INSTRUCTIONS TO FOLLOW — Exactly as written, copy the lines that run from the start of the data below to the line containing "From S2P Require", both ends included.

(Stored data entries)
(* ===== verification/Tx.v ===== *)
(** * Transactions as the file system sees them

    Inside [begin_op] .. [end_op] the code of fs.c reads and changes blocks through
    [bread], [log_write] and [brelse].  [tx] is the state of the blocks during such an
    operation: their current contents [V], their contents [D] on the disk, the
    blocks [bl] recorded in the log so far, and the buffers [H] the process holds.
    Every recorded block is pinned once, every held buffer once more, nothing else;
    so the number of free buffers is known. *)

From stdpp Require Import base numbers list gmap strings.
From S2P Require Import Prelude Kstate Kstring Spinlock Kalloc Vm Sched Sleeplock Bio Blocks Log.

Definition img (H : gmap nat Z) : gset Z := map_img H.
(** The blocks kept in memory. *)
Definition kept (bl : list Z) (H : gmap nat Z) : gset Z := list_to_set bl ∪ img H.
Definition one (b : bool) : Z := if b then 1 else 0.

(** Block [n] is no part of the log, which is [LOGSIZE] blocks from [st] on. *)
Definition apart (st n : Z) : Prop := n < st \/ st + LOGSIZE <= n.
(** The file after [writei] has set the size and written the inode back. *)
(** The blocks in use stay in use, the file gains none of those of others, and those
    are as before (the inode's block, where other inodes are too, apart). *)
Definition spares (sb : superblock) (V : Z -> list Z) (x : inode) (V' : Z -> list Z) (x' : inode) : Prop :=
  forall b, block_ok sb V b -> block_ok sb V' b /\ (owned V' x' b -> owned V x b) /\ (~ owned V x b -> b <> home sb x -> V' b = V b).

(** The other inodes of the inode's block are as before. *)
Definition neighbours (sb : superblock) (V : Z -> list Z) (x : inode) (V' : Z -> list Z) : Prop :=
  forall j, j mod IPB <> i_inum x mod IPB -> get_dinode (V' (home sb x)) j = get_dinode (V (home sb x)) j.

Lemma save_size sb V x V' x' off n data :
  let len := Z.max (i_size x) (off + n) in let x2 := set_i_size len x' in
  map_ok sb V x (i_size x) -> map_ok sb V' x2 len -> edited sb V x (i_size x) V' x' off data -> Z.of_nat (length data) = n ->
  (forall i, 0 <= i < len -> fbyte (saved sb V' x2) x2 i = if (off <=? i) && (i <? off + n) then data !!! Z.to_nat (i - off) else fbyte V x i) /\
  spares sb V x (saved sb V' x2) x2 /\
  get_dinode (saved sb V' x2 (home sb x)) (i_inum x) = dinode_of x2 /\
  (forall j, j mod IPB <> i_inum x mod IPB -> get_dinode (saved sb V' x2 (home sb x)) j = get_dinode (V (home sb x)) j).
Proof.
  intros len x2 M M2 E Hn. destruct (ed_fields _ _ _ _ _ _ _ _ E) as [ad Ex]. assert (Eh : home sb x2 = home sb x /\ i_inum x2 = i_inum x) by (subst; done).
  destruct Eh as [Eh Ein]. pose proof (bo_len _ _ _ (mo_home _ _ _ _ M2)) as Hl. rewrite Eh in Hl.
  assert (Ev : V' (home sb x) = V (home sb x)) by (apply (ed_other _ _ _ _ _ _ _ _ E); [apply M|now apply (home_not_owned sb V x (i_size x))]).
  split; [|split; [|split]].
  - intros i Hi. rewrite (saved_bytes sb V' x2 len i M2 Hi). change (fbyte V' x2 i) with (fbyte V' x' i).
    pose proof (ed_bytes _ _ _ _ _ _ _ _ E i) as Eb. rewrite Hn in Eb. rewrite Eb by done. done.
  - intros b Hb. split; [apply data_block_ok; [apply M2|now apply (length_saved sb V' x2 len)|now apply (ed_ok _ _ _ _ _ _ _ _ E)]|]. split.
    + intros [Ho|(bn & Hbn & Ho)]; apply (ed_own _ _ _ _ _ _ _ _ E); [done|now left|done|right; exists bn; split; [done|]].
      rewrite <- Ho. symmetry. apply (data_iblock sb V' x2 len _ _ bn M2). intros E2. apply (home_not_owned sb V' x2 len M2). now left.
    + intros Ho Hne. unfold saved. rewrite Eh, upd_ne by done. now apply (ed_other _ _ _ _ _ _ _ _ E).
  - unfold saved. rewrite Eh, upd_eq, Ein. apply get_put_dinode; [done|apply M2].
  - intros j Hj. unfold saved. rewrite Eh, upd_eq, Ein, get_put_dinode_ne by (done || apply M2). now rewrite Ev.
Qed.

(** [writei] sets the size only when it grows. *)
Lemma fstate_size p dev st o sb ip bl V D x len k sz :
  file_state p dev st o sb ip bl V D x len k -> 0 <= sz < 2 ^ 32 ->
  file_state p dev st o sb ip bl V D (set_i_size (Z.max (i_size x) sz) x) len (if i_size x <? sz then upd_inode ip (set_i_size sz) k else k) /\
  file_frame ip k (if i_size x <? sz then upd_inode ip (set_i_size sz) k else k).
Proof.
  intros [H1 H2 H3 H4 H5 H6] Hsz. pose proof (do_size _ (mo_dinode _ _ _ _ H6)) as Hs. cbn in Hs.
  assert (M : map_ok sb V (set_i_size (Z.max (i_size x) sz) x) len) by (apply map_ok_size; [done|lia]).
  destruct (Z.ltb_spec (i_size x) sz).
  - split; [|eapply file_frame_upd, H3]. rewrite Z.max_r in * by lia. split; try done; [now apply tx_inode|]. cbn. now rewrite list_lookup_alter_eq, H3.
  - split; [|eapply file_frame_fs; [exact H3|reflexivity]]. rewrite Z.max_l in * by lia.
    replace (set_i_size (i_size x) x) with x in * by now destruct x. done.
Qed.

TASK ANSWER —
(* ===== verification/Tx.v ===== *)
(** * Transactions as the file system sees them

    Inside [begin_op] .. [end_op] the code of fs.c reads and changes blocks through
    [bread], [log_write] and [brelse].  [tx] is the state of the blocks during such an
    operation: their current contents [V], their contents [D] on the disk, the
    blocks [bl] recorded in the log so far, and the buffers [H] the process holds.
    Every recorded block is pinned once, every held buffer once more, nothing else;
    so the number of free buffers is known. *)

From stdpp Require Import base numbers list gmap strings.
From S2P Require Import Prelude Kstate Kstring Spinlock Kalloc Vm Sched Sleeplock Bio Blocks Log.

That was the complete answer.